Mais que sont l’enthousiasme et le souci de l’homme si journellement la réalité est tissée de mensonges, de lâchetés, du mépris de l’homme ? Que sont les intentions si leur incarnation est rendue impossible par l’indigence du cœur, la stérilité de l’esprit, la haine des autochtones de ce pays ?
La Folie est l’un des moyens qu’a l’homme de perdre sa liberté. Et je puis dire, que placé à cette intersection, j’ai mesuré avec effroi l’ampleur de l’aliénation des habitants de ce pays. Si la psychiatrie est la technique médicale qui se propose de permettre à l’homme de ne plus être étranger à son environnement, je me dois d’affirmer que l’Arabe, aliéné permanent dans son pays, vit dans un état de dépersonnalisation absolue.
Le statut de l’Algérie ? Une déshumanisation systématique.

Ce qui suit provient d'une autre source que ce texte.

(** C4, amended.  [store_put] and [store_get] never raise, and each
    executes at most one platform function: the first name, in the fixed
    order primary then alternates, that resolves.  [store_put] returns the
    truth value of that function's [ok] field ([True] when the response has
    none or is not a map) and [False] when the function raises; [store_get]
    returns that function's response and [None] when it raises.  When no
    name of the chain resolves, [store_put] returns [False] and [store_get]
    returns [None], with no platform call. *)
Theorem store_fallback_by_resolution wq_funcs self key value w :
  match first_resolving wq_funcs store_put_names with
  | Some (name, tool) =>
      let kw := with_default_timeout self tool
                  [("key", PStr key); ("value", PDict value)] in
      exists w',
        store_put wq_funcs self key value w =
          (Ok match behave tool kw (calls_of w) with
              | Ok resp => ok_flag (fun _ => true) resp
              | Raise _ => false
              end, w') /\
        calls_of w' = calls_of w ++ [(name, kw)]
  | None =>
      store_put wq_funcs self key value w =
      (Ok false, ELog WARNING "No storage tool found; store_put is a no-op" :: w)
  end /\
  match first_resolving wq_funcs store_get_names with
  | Some (name, tool) =>
      let kw := with_default_timeout self tool [("key", PStr key)] in
      exists w',
        store_get wq_funcs self key w =
          (Ok match behave tool kw (calls_of w) with
              | Ok resp => resp
              | Raise _ => PNone
              end, w') /\
        calls_of w' = calls_of w ++ [(name, kw)]
  | None =>
      store_get wq_funcs self key w =
      (Ok PNone, ELog WARNING "No store_get tool found" :: w)
  end.
Proof.
  split.
  - unfold store_put, store_put_names.
    cbn [first_resolving]. rewrite has_tool_lookup.
    destruct (wq_funcs !! "store_put") as [[tool|v]|] eqn:Hres.
    + by apply store_put_via_resolved.
    + apply (store_put_alternates_spec wq_funcs self
               ["save_simulation_data"; "manage_config"]).
    + apply (store_put_alternates_spec wq_funcs self
               ["save_simulation_data"; "manage_config"]).
  - unfold store_get, store_get_names.
    cbn [first_resolving]. rewrite has_tool_lookup.
    destruct (wq_funcs !! "store_get") as [[tool|v]|] eqn:Hres.
    + by apply store_get_via_resolved.
    + apply (store_get_alternates_spec wq_funcs self
               ["get_platform_setting_options"; "get_user_profile"]).
    + apply (store_get_alternates_spec wq_funcs self
               ["get_platform_setting_options"; "get_user_profile"]).
Qed.

(** ** [ORDER BY ... DESC] *)

Section OrderByFacts.

Context {R : Type} (lt : R -> R -> bool).
Hypothesis lt_asym : forall a b, lt a b = true -> lt b a = false.
Hypothesis lt_negtrans :
  forall a b c, lt a b = false -> lt b c = false -> lt a c = false.

Lemma insert_desc_perm x l : insert_desc lt x l ≡ₚ x :: l.
Proof.
  induction l as [|y ys IH]; simpl; [done|].
  destruct (lt x y); [|done].
  rewrite IH. apply perm_swap.
Qed.

Lemma order_by_desc_perm l : order_by_desc lt l ≡ₚ l.
Proof.
  induction l as [|x l IH]; simpl; [done|].
  by rewrite insert_desc_perm, IH.
Qed.

Lemma insert_desc_sorted x l :
  StronglySorted (not_below lt) l -> StronglySorted (not_below lt) (insert_desc lt x l).
Proof.
  induction l as [|y ys IH]; simpl; intros Hs.
  - repeat constructor.
  - apply StronglySorted_cons in Hs as [Hy Hys].
    destruct (lt x y) eqn:Hxy.
    + apply StronglySorted_cons. split; [|by apply IH].
      rewrite insert_desc_perm. constructor; [|done].
      by apply lt_asym.
    + apply StronglySorted_cons. split.
      * constructor; [done|].
        eapply Forall_impl; [exact Hy|].
        intros z Hz. by apply (lt_negtrans x y z).
      * by apply StronglySorted_cons.
Qed.

Lemma order_by_desc_sorted l : StronglySorted (not_below lt) (order_by_desc lt l).
Proof.
  induction l as [|x l IH]; simpl; [constructor|].
  by apply insert_desc_sorted.
Qed.
(** ** Owners of tokens and restart of the backoff *)

(** X20. A token does not change hands: if a token is in the store
    before and after a call, it belongs to the same email, unless the
    call is a login that draws this very token. *)
Theorem token_owner_stable
    (now : Time) (c : call) (s : session) (token : string) (before later : userData) :
  store s !! token = Some before →
  store (exec now c s) !! token = Some later →
  token ∉ loginToken c →
  email later = email before.
Proof.
  intros Hb Hl Hdraw.
  destruct c as [cookie| |e em password|admin c]; cbn [exec loginToken] in *.
  - destruct (AlreadyLoggedIn_after now cookie s) as [Heq|(t & u & _ & Hu & Heq)];
      rewrite Heq in Hl; [congruence|].
    unfold set_store in Hl. cbn [store] in Hl.
    destruct (decide (t = token)) as [->|Hne].
    + rewrite lookup_insert_eq in Hl. injection Hl as <-. cbn. congruence.
    + rewrite lookup_insert_ne in Hl by done. congruence.
  - rewrite Clean_lookup, Hb in Hl. cbv beta iota in Hl.
    destruct (lastSeen before <? now - maxIdle); congruence.
  - destruct (Login_after_cases e now em password s) as [Heq|[Heq|[user Heq]]];
      rewrite Heq in Hl.
    + congruence.
    + rewrite loginDelay_after in Hl. cbn [store] in Hl. congruence.
    + cbn [store] in Hl. rewrite lookup_insert_ne in Hl by set_solver. congruence.
  - rewrite Logout_after in Hl. unfold set_store in Hl. cbn [store] in Hl.
    destruct (decide (c = token)) as [->|Hne].
    + by rewrite lookup_delete_eq in Hl.
    + rewrite lookup_delete_ne in Hl by done. congruence.
Qed.
(** Under [find_set] and [unite], slots that are in the same set stay in
    the same set: after any sequence of calls of [find_set] and of
    [unite] on slots of different sets (the calls that [forest_ops]
    collects; [main] makes no others once the array is initialised), two
    slots that were in one set still are.  The theorem does not cover
    [make_set] or [merge] called directly. *)
Theorem sets_only_grow f f' i j :
  forest_ops f f' → same_set f i j → same_set f' i j.
Proof.
  intros Hops Hij.
  induction Hops as [|f1 f2 fuel x r _ IH Hfind|f1 f2 fuel x y _ IH Hdiff Hun];
    [done| |].
  - destruct (find_set_inv _ _ _ _ _ Hfind) as (_ & _ & _ & [(_ & Hreach & _) _]).
    destruct IH as (r0 & Hi & Hj). exists r0. split; by apply Hreach.
  - destruct (unite_distinct_inv _ _ _ _ _ Hun Hdiff)
      as (rx & ry & f3 & Hx & Hy & Hne & [Hsame _] & Hm).
    destruct (Hsame) as (_ & Hreach & _).
    eapply (merge_roots_same_set f3 rx ry); [| |done|done|].
    + apply (same_sets_root _ _ _ Hsame). destruct Hx as [l Hl].
      by eapply path_end_root.
    + apply (same_sets_root _ _ _ Hsame). destruct Hy as [l Hl].
      by eapply path_end_root.
    + destruct IH as (r0 & Hi & Hj). exists r0. split; by apply Hreach.
Qed.

Lemma sets_only_grow_witness :
  same_set [SlotSet 0 0 2; SlotSet 1 0 1; SlotSet 2 1 0; SlotSet 3 0 0] 2 1.
Proof.
  apply (sets_only_grow
           [SlotSet 0 0 1; SlotSet 1 1 1; SlotSet 2 1 0; SlotSet 3 3 0]).
  - apply (ops_unite _
             [SlotSet 0 0 1; SlotSet 1 1 1; SlotSet 2 1 0; SlotSet 3 0 0]
             _ 4 1 0).
    + apply (ops_unite _
               [SlotSet 0 0 1; SlotSet 1 1 1; SlotSet 2 1 0; SlotSet 3 3 0]
               _ 4 3 0).
      * apply ops_none.
      * apply (root_of_different_sets 4 _ 3 0 3 0); [reflexivity..|lia].
      * reflexivity.
    + apply (root_of_different_sets 4 _ 1 0 1 0); [reflexivity..|lia].
    + reflexivity.
  - exists 1. split; apply (root_of_reaches 4); reflexivity.
Defined.

(** *** No deadline is missed unless one must be *)

Lemma get_of_nat {A : Type} (l : list A) (k : nat) :
  get l (Z.of_nat k) = l !! k.
Proof.
  unfold get. destruct (Z.ltb_spec (Z.of_nat k) 0) as [?|_]; [lia|].
  by rewrite Nat2Z.id.
Qed.

Lemma least_free (taken : list Z) (n : nat) :
  (∀ j, 0 ≤ j < Z.of_nat n → j ∈ taken) ∨
  ∃ f, 0 ≤ f < Z.of_nat n ∧ (f ∉ taken) ∧ ∀ j, 0 ≤ j < f → j ∈ taken.
Proof.
  induction n as [|n [IH|IH]].
  - left. lia.
  - destruct (decide (Z.of_nat n ∈ taken)) as [Hin|Hout].
    + left. intros j Hj.
      destruct (decide (j = Z.of_nat n)) as [->|]; [done|]. apply IH. lia.
    + right. exists (Z.of_nat n). split_and!; [lia|lia|done|].
      intros j Hj. apply IH. lia.
  - right. destruct IH as (f & ? & ? & ?). exists f.
    split_and!; [lia|lia|done..].
Qed.

Lemma greedy_all_on_time size ds σ out :
  greedy size ds [] 0 out → on_time_schedule ds σ →
  ∀ (k : nat) t a, out !! k = Some (t, a) →
    ∃ d, get ds t = Some d ∧ a ≤ d.
Proof.
  intros Hg [Hnd Hσ] k t a Hk.
  destruct (greedy_lookup _ _ _ _ _ _ _ _ Hg Hk) as (Ht & d & Hd & Hl).
  rewrite app_nil_r in Hl. exists d. split; [done|].
  destruct (Z.le_gt_cases a d) as [|Hlate]; [done|exfalso].
  destruct Hl as (Ha & Hfree & [[Hle _]|[Hlow Hhigh]]); [lia|].
  set (taken := (take k out).*2) in *.
  destruct (least_free taken (Z.to_nat (a + 1)))
    as [Hall|(f & Hf & Hffree & Hbelow)].
  { apply Hfree, Hall. lia. }
  assert (Hfd : d < f).
  { destruct (Z.le_gt_cases f d); [|lia]. destruct Hffree. apply Hlow. lia. }
  assert (Hslot : ∀ (i : nat) d0, get ds (Z.of_nat i) = Some d0 →
                    ∃ a0, σ !! i = Some a0 ∧ 0 ≤ a0 ≤ d0).
  { intros i d0 H0. rewrite get_of_nat in H0.
    destruct (Forall2_lookup_l _ _ _ _ _ Hσ H0) as (a0 & Ha0 & Hr0).
    by exists a0. }
  assert (Hearlier : ∀ p, p ∈ take k out →
            ∃ (k' : nat) (a' : Z), (k' < k)%nat ∧ out !! k' = Some p ∧
              σ !! k' = Some a' ∧ 0 ≤ a' ∧ (p.2 < f → a' < f)).
  { intros [t' a'] (k' & Hk' & Hlt)%elem_of_take.
    destruct (greedy_lookup _ _ _ _ _ _ _ _ Hg Hk') as (Ht' & d' & Hd' & Hl').
    rewrite app_nil_r in Hl'.
    assert (t' = Z.of_nat k') as -> by lia.
    destruct (Hslot _ _ Hd') as (a0 & Ha0 & Hr0).
    exists k', a0. split_and!; [done..|lia|]. simpl. intros Ha'f.
    enough (d' < f) by lia.
    assert (Hf' : f ∉ (take k' out).*2).
    { intros Hin. apply Hffree. unfold taken.
      apply list_elem_of_fmap in Hin as (p & -> & Hp).
      apply list_elem_of_fmap. exists p. split; [done|].
      apply elem_of_take in Hp as (i & Hi & Hik'). apply elem_of_take.
      exists i. split; [done|lia]. }
    destruct Hl' as (Ha' & _ & [[Hle' Hbt']|[_ Hhigh']]).
    - destruct (Z.le_gt_cases f d'); [|lia]. destruct Hf'. apply Hbt'. lia.
    - destruct Hf'. apply Hhigh'. lia. }
  set (L := filter (λ p : Z * Z, p.2 < f) (take k out)).
  assert (HLin : ∀ p, p ∈ L → p ∈ take k out ∧ p.2 < f)
    by (intros p Hp%list_elem_of_filter; tauto).
  assert (HlenL : f ≤ Z.of_nat (length L)).
  { rewrite <- (length_fmap snd). apply covering_length. intros j Hj.
    specialize (Hbelow j Hj). unfold taken in Hbelow.
    apply list_elem_of_fmap in Hbelow as (p & -> & Hp).
    apply list_elem_of_fmap. exists p. split; [done|].
    apply list_elem_of_filter. split; [lia|done]. }
  set (g := λ p : Z * Z, default 0 (σ !! Z.to_nat p.1)).
  assert (Hgk : ∃ a0, σ !! k = Some a0 ∧ 0 ≤ a0 < f).
  { destruct (Hslot k d) as (a0 & Ha0 & Hr0); [by replace (Z.of_nat k) with t by lia|].
    exists a0. split; [done|lia]. }
  destruct Hgk as (ak & Hak & Hakr).
  assert (HgL : ∀ p, p ∈ L →
            ∃ (k' : nat) a', (k' < k)%nat ∧ out !! k' = Some p ∧
              σ !! k' = Some a' ∧ g p = a' ∧ 0 ≤ a' < f).
  { intros p Hp. destruct (HLin p Hp) as [Hp' Hpf].
    destruct (Hearlier p Hp') as (k' & a' & Hlt & Hk' & Ha' & H0 & Hlt').
    exists k', a'. split_and!; [done..| |lia|by apply Hlt'].
    destruct p as [tp ap].
    destruct (greedy_lookup _ _ _ _ _ _ _ _ Hg Hk') as (Ht' & _).
    unfold g. replace (Z.to_nat (tp, ap).1) with k' by (simpl; lia).
    by rewrite Ha'. }
  assert (HndL : NoDup L).
  { apply list.NoDup_filter. eapply sublist_NoDup; [|apply sublist_take].
    apply (NoDup_fmap_1 fst).
    destruct (greedy_slots _ _ _ _ _ Hg) as (-> & _). apply NoDup_seqZ. }
  assert (HN : NoDup (ak :: (g <$> L))).
  { apply list.NoDup_cons. split.
    - intros (p & Heq & Hp)%list_elem_of_fmap.
      destruct (HgL p Hp) as (k' & a' & Hlt & _ & Ha' & <- & _).
      rewrite <- Heq in Ha'.
      pose proof (NoDup_lookup _ _ _ _ Hnd Hak Ha'). lia.
    - apply NoDup_fmap_2_strong; [|done]. intros p q Hp Hq Heq.
      destruct (HgL p Hp) as (kp & ap & _ & Hkp & Hap & <- & _).
      destruct (HgL q Hq) as (kq & aq & _ & Hkq & Haq & <- & _).
      rewrite <- Heq in Haq.
      pose proof (NoDup_lookup _ _ _ _ Hnd Hap Haq) as <-. congruence. }
  assert (Hsub : ak :: (g <$> L) ⊆+ seqZ 0 f).
  { apply NoDup_submseteq; [done|]. intros x Hx. apply elem_of_seqZ.
    apply elem_of_cons in Hx as [->|(p & -> & Hp)%list_elem_of_fmap]; [lia|].
    destruct (HgL p Hp) as (_ & a' & _ & _ & _ & -> & ?). lia. }
  apply submseteq_length in Hsub. rewrite length_seqZ in Hsub.
  simpl in Hsub. rewrite length_fmap in Hsub. lia.
Qed.
(** * Cross-realm FileSystemHandle messaging helpers

    A shallow embedding of [native-file-system/resources/messaging-helpers.js]
    (the serializer, the comparator and the message router) and of the
    verification functions of
    [native-file-system/FileSystemBaseHandle-postMessage.tentative.https.window.js],
    with the properties the design document states about them. *)

From Stdlib Require Import String Ascii List ZArith Bool Arith Lia.
From Stdlib Require Import Sorted Permutation OrdersEx RelationClasses.
Import ListNotations.

Open Scope string_scope.
Open Scope list_scope.

Set Warnings "-register-all".

(** ** JavaScript values the helpers throw *)

(** What a [throw] statement or a failing built-in raises.  The helpers throw
    plain strings; property access on [undefined] or [null] raises a
    [TypeError]; reading an undeclared identifier raises a [ReferenceError];
    the test harness's [assert_equals] raises an [AssertionError]; a rejected
    platform promise carries a [DOMException].  The message of a built-in
    error is the engine's wording; the model fixes one. *)
Inductive js_error : Type :=
| ThrownString (text : string)
| TypeError (message : string)
| ReferenceError (message : string)
| AssertionError (description : string)
| DOMException (error_name message : string).

(** [Error.prototype.toString], which [DOMException] inherits: the name
    alone when the message is empty, the message alone when the name is
    empty, and otherwise the two joined by a colon and a space. *)
Definition Error_toString (error_name message : string) : string :=
  match error_name, message with
  | _, EmptyString => error_name
  | EmptyString, _ => message
  | _, _ => (error_name ++ ": " ++ message)%string
  end.

(** The text of [`${error}`]: a thrown string is its own text, an error
    object is converted by [Error.prototype.toString].  The harness's
    [AssertionError] inherits [Error.prototype.name]. *)
Definition error_to_string (error : js_error) : string :=
  match error with
  | ThrownString text => text
  | TypeError message => Error_toString "TypeError" message
  | ReferenceError message => Error_toString "ReferenceError" message
  | AssertionError description => Error_toString "Error" description
  | DOMException error_name message => Error_toString error_name message
  end.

Or le pari absurde était de vouloir coûte que coûte faire exister quelques valeurs alors que le non-droit, l’inégalité, le meurtre multi-quotidien de l’homme étaient érigés en principes législatifs. La structure coloniale existant en Algérie s’opposait à toute tentative de remettre l’individu à sa place.
Monsieur le Ministre il arrive un moment où la ténacité devient persévération morbide. L’espoir n’est plus alors la porte ouverte sur l’avenir mais le maintien illogique d’une attitude subjective en rupture organisée avec le réel ?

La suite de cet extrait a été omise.